We have heard these questions hundreds of times. The answers here are honest, complete, and written for the person who has been putting this off. If your question isn't here, call or text us — 289-271-2444.
Most men wait 2–3 years before seeking help. These are the questions we hear from men who finally made the call.
The clearest indicator is whether you have erections in any context. If you wake with morning erections, get erections during masturbation but not with a partner, or notice your ED is situational — appearing with one partner and not another, or when anxious but not when relaxed — the underlying mechanism is more likely psychological or relational.
If erections have declined in all contexts over time, or if you have cardiovascular risk factors (diabetes, high blood pressure, high cholesterol, smoking history), the issue is more likely vascular — meaning blood flow to penile tissue is impaired. The treatments we offer work primarily on vascular ED. Shannon will assess your full picture at your assessment and tell you honestly which category applies and what the most appropriate pathway is.

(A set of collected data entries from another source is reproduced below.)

Definition meaning (p : opt) (o : options) : result options :=
  match p with
  | OListen => Ok (set_listen o)
  | OAddress a => Ok (set_source_address a o)
  | OPort p => Ok (set_source_port p o)
  | OWindow n => Ok (set_fsm (set_recv_capacity (u64 (strtol n)) (c_fsm o)) o)
  | OTimeout n => Ok (set_fsm (set_rt_timeout (u16 (strtol n)) (c_fsm o)) o)
  | ODevice d => Ok (set_tundev d o)
  | OLossUp r => r ← loss_rate r; Ok (set_filt (set_loss_up r (c_filt o)) o)
  | OLossDown r => r ← loss_rate r; Ok (set_filt (set_loss_dn r (c_filt o)) o)
  end.

Fixpoint meanings (ps : list opt) (o : options) : result options :=
  match ps with
  | [] => Ok o
  | p :: ps => o ← meaning p o; meanings ps o
  end.

Definition command_line (argv0 : bytes) (ps : list opt) (host port : bytes) : list bytes :=
  argv0 :: concat (map written ps) ++ [host; port].

Lemma argv_at_app pre (s : bytes) post : argv_at (pre ++ s :: post) (#pre) = Ok s.
Proof.
  unfold argv_at. pose proof (Zlen_nonneg pre). destruct (Z.leb_spec 0 (#pre)); [|lia]. unfold Zlen. rewrite Nat2Z.id.
  by rewrite list_lookup_middle.
Qed.

Lemma with_argument_app show pre p v post o err f (cout : ostream) :
  (2 <= length post)%nat -> curr o = #pre ->
  with_argument show (pre ++ p :: v :: post) o err f cout = (o ← f v; Ok (inl (advance 2 o)), cout).
Proof.
  intros Hpost Hcur. unfold with_argument, argc. rewrite Hcur, Zlen_app, !Zlen_cons. pose proof (Zlen_nonneg post).
  destruct (Z.geb_spec (#pre + 3) (#pre + (1 + (1 + #post)))) as [?|_]; [unfold Zlen in *; lia|].
  replace (#pre + 1) with (#(pre ++ [p])) by (by rewrite Zlen_app).
  replace (pre ++ p :: v :: post) with ((pre ++ [p]) ++ v :: post) by (by rewrite <- app_assoc). rewrite argv_at_app.
  unfold mbind, io_bind, of_result. cbn. by destruct (f v).
Qed.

Yes — and this is actually one of the most common situations we see. Men on PDE5 inhibitors (Viagra, Cialis, sildenafil, tadalafil) who are getting partial results, or who want to reduce or eliminate their dependence on medication, are strong candidates for GAINSwave® and the P-Shot™.
Medications work around the problem. They temporarily increase blood flow but don't address the underlying vascular damage or tissue changes that caused ED in the first place. The treatments we offer — particularly GAINSwave® shockwave therapy — work by stimulating new blood vessel growth and improving tissue health, which addresses the cause rather than managing the symptom. Many patients reduce or stop medication after completing a treatment program. Shannon will tell you honestly whether that's a realistic outcome for your situation.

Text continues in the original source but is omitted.